Trade Balance Turns Positive Amid Energy Transformation

In the second quarter of 2025, the European Union reported a €0.5 billion trade surplus with Russia, marking a significant turnaround from years of persistent deficits. This reversal stems largely from a sharp decline in energy imports from Russia, coupled with modest increases in EU exports to the Russian market. The shift highlights the EU’s ongoing strategic push to reduce reliance on Russian energy, while still maintaining selective trade flows in other sectors.

Sharp Decline in Energy Imports

The EU’s energy imports from Russia have contracted dramatically. Natural gas imports fell from 48% of the EU’s total gas supply in early 2021 to just 12% by the second quarter of 2025. Similarly, Russian petroleum oil’s share in EU imports decreased from 29% to only 2% over the same period. This decline is primarily due to a combination of EU sanctions, aggressive energy diversification strategies, and increased sourcing from alternative suppliers such as the United States, Norway, and other global partners.

This shift represents a fundamental change in the EU’s energy landscape. Policymakers and investors are closely monitoring the implications, as reduced dependency on Russian energy may enhance European energy security but could also pose short-term logistical and cost challenges.

Fertilizers Remain a Key Import

While energy imports have fallen sharply, Russia remains a dominant supplier of fertilizers to the EU. In the second quarter of 2025, Russia accounted for 34% of the EU’s total fertilizer imports, up from 28% in early 2021. Fertilizers have largely escaped EU sanctions, allowing Russian producers to maintain a strong presence.

This sector underscores the nuanced nature of EU–Russia trade relations. Even as the EU reduces reliance on energy, certain essential commodities continue to flow from Russia, reflecting the complexity of global supply chains and the limited availability of alternative sources in specific markets.

EU Exports to Russia Show Modest Growth

At the same time, EU exports to Russia have experienced a slight increase. EU shipments rose to €7.5 billion in Q2 2025, up from €7 billion in the previous quarter. This trend demonstrates that despite geopolitical tensions and sanctions, European businesses continue to find opportunities in Russian markets, particularly in sectors such as machinery, chemicals, and consumer goods.

The increase in exports also reflects strategic market adjustments by EU companies seeking to maintain revenue streams and capitalize on demand for high-quality European products, even in a politically sensitive environment.

Strategic Implications and Future Outlook

The evolving EU–Russia trade dynamic signals a broader realignment of economic ties. The EU’s planned elimination of Russian gas imports by 2028 exemplifies a long-term commitment to energy diversification and reduced vulnerability to geopolitical pressures.

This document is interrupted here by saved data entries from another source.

Record CustomerRow : Type := mk_customer {
  cu_workspace_id : id;
  cu_name : string;
  cu_plan : string;
  cu_subscription_status : string;
  cu_member_count : Z;
  cu_stripe_customer_id : option string;
  cu_current_period_end : option time;
  cu_cancel_at_period_end : bool;
  cu_created_at : time
}.
Record CustomersOut : Type := mk_customers {
  co_beta_users : Z;
  co_active_users : Z;
  co_paying_users : Z;
  co_trial_users : Z;
  co_revenue_mtd_usd : dec;
  co_customers : list CustomerRow
}.

Definition customer_row (billing : gmap id WorkspaceBilling) (member_counts : gmap id Z)
  (p : id * Workspace) : CustomerRow :=
let row := billing !! p.1 in
mk_customer p.1 (ws_name p.2) (default "none" (wb_plan <$> row)) (default "inactive" (wb_status <$> row))
  (default 0 (member_counts !! p.1)) (row ≫= wb_stripe_customer_id) (row ≫= wb_current_period_end)
  (default false (wb_cancel_at_period_end <$> row)) (ws_created_at p.2).

Definition on_trial (c : CustomerRow) : bool :=
String.eqb (cu_subscription_status c) "trialing" && String.eqb (cu_plan c) PRO_PLAN.
Definition paying (c : CustomerRow) : bool :=
String.eqb (cu_subscription_status c) "active" && String.eqb (cu_plan c) PRO_PLAN.

(** the counters of the loop over the workspaces: beta, active, paying, trial *)
Fixpoint count_users (l : list CustomerRow) (acc : Z * Z * Z * Z) : Z * Z * Z * Z :=
match l with
| [] => acc
| c :: l =>
    let '(beta, active, paying_users, trial) := acc in
    let members := cu_member_count c in
    count_users l
      (if on_trial c then (beta, active + members, paying_users, trial + members)
       else if paying c then (beta, active + members, paying_users + members, trial)
       else (beta + members, active, paying_users, trial))
end.

(** the memberships that make the user an administrator, of one workspace or of all *)
Definition administers (admin_user_id : id) (workspace_id : option id) (m : row WorkspaceMembership) : bool :=
let m := row_data m in
bool_decide (mem_user_id m = admin_user_id) && bool_decide (mem_role m = ROLE_ADMIN) &&
match workspace_id with Some w => in_workspace w (mem_workspace_id m) | None => true end.

Definition is_payment (e : BillingWebhookEvent) : bool :=
bool_decide (we_event_type e ∈ ["invoice.paid"; "invoice.payment_succeeded"]).

(** a receipt with its identifier and the instant it was processed *)
Record receipt : Type := mk_receipt {
  rc_stripe_event_id : string;
  rc_id : id;
  rc_event : BillingWebhookEvent;
  rc_processed_at : time
}.
Definition receipts (P : BillingWebhookEvent → bool) : OM (list receipt) :=
gets (λ b, map (λ p, mk_receipt p.1 (ob_receipt_id b p.1) p.2 (ob_processed_at b p.1))
             (rows (λ _, P) (ob_receipts b))).

Definition member_workspace (m : row WorkspaceMembership) : option id := Some (mem_workspace_id (row_data m)).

However, risks remain. Key sectors such as fertilizers, where Russia retains a dominant position, could create dependencies that complicate the EU’s strategic goals. Additionally, ongoing geopolitical tensions may affect trade negotiations, investor confidence, and market stability.

Looking forward, monitoring the balance between energy independence, strategic exports, and critical imports will be essential for EU policymakers and businesses alike. The trajectory of trade relations with Russia will continue to reflect the interplay of economic pragmatism, political strategy, and market realities.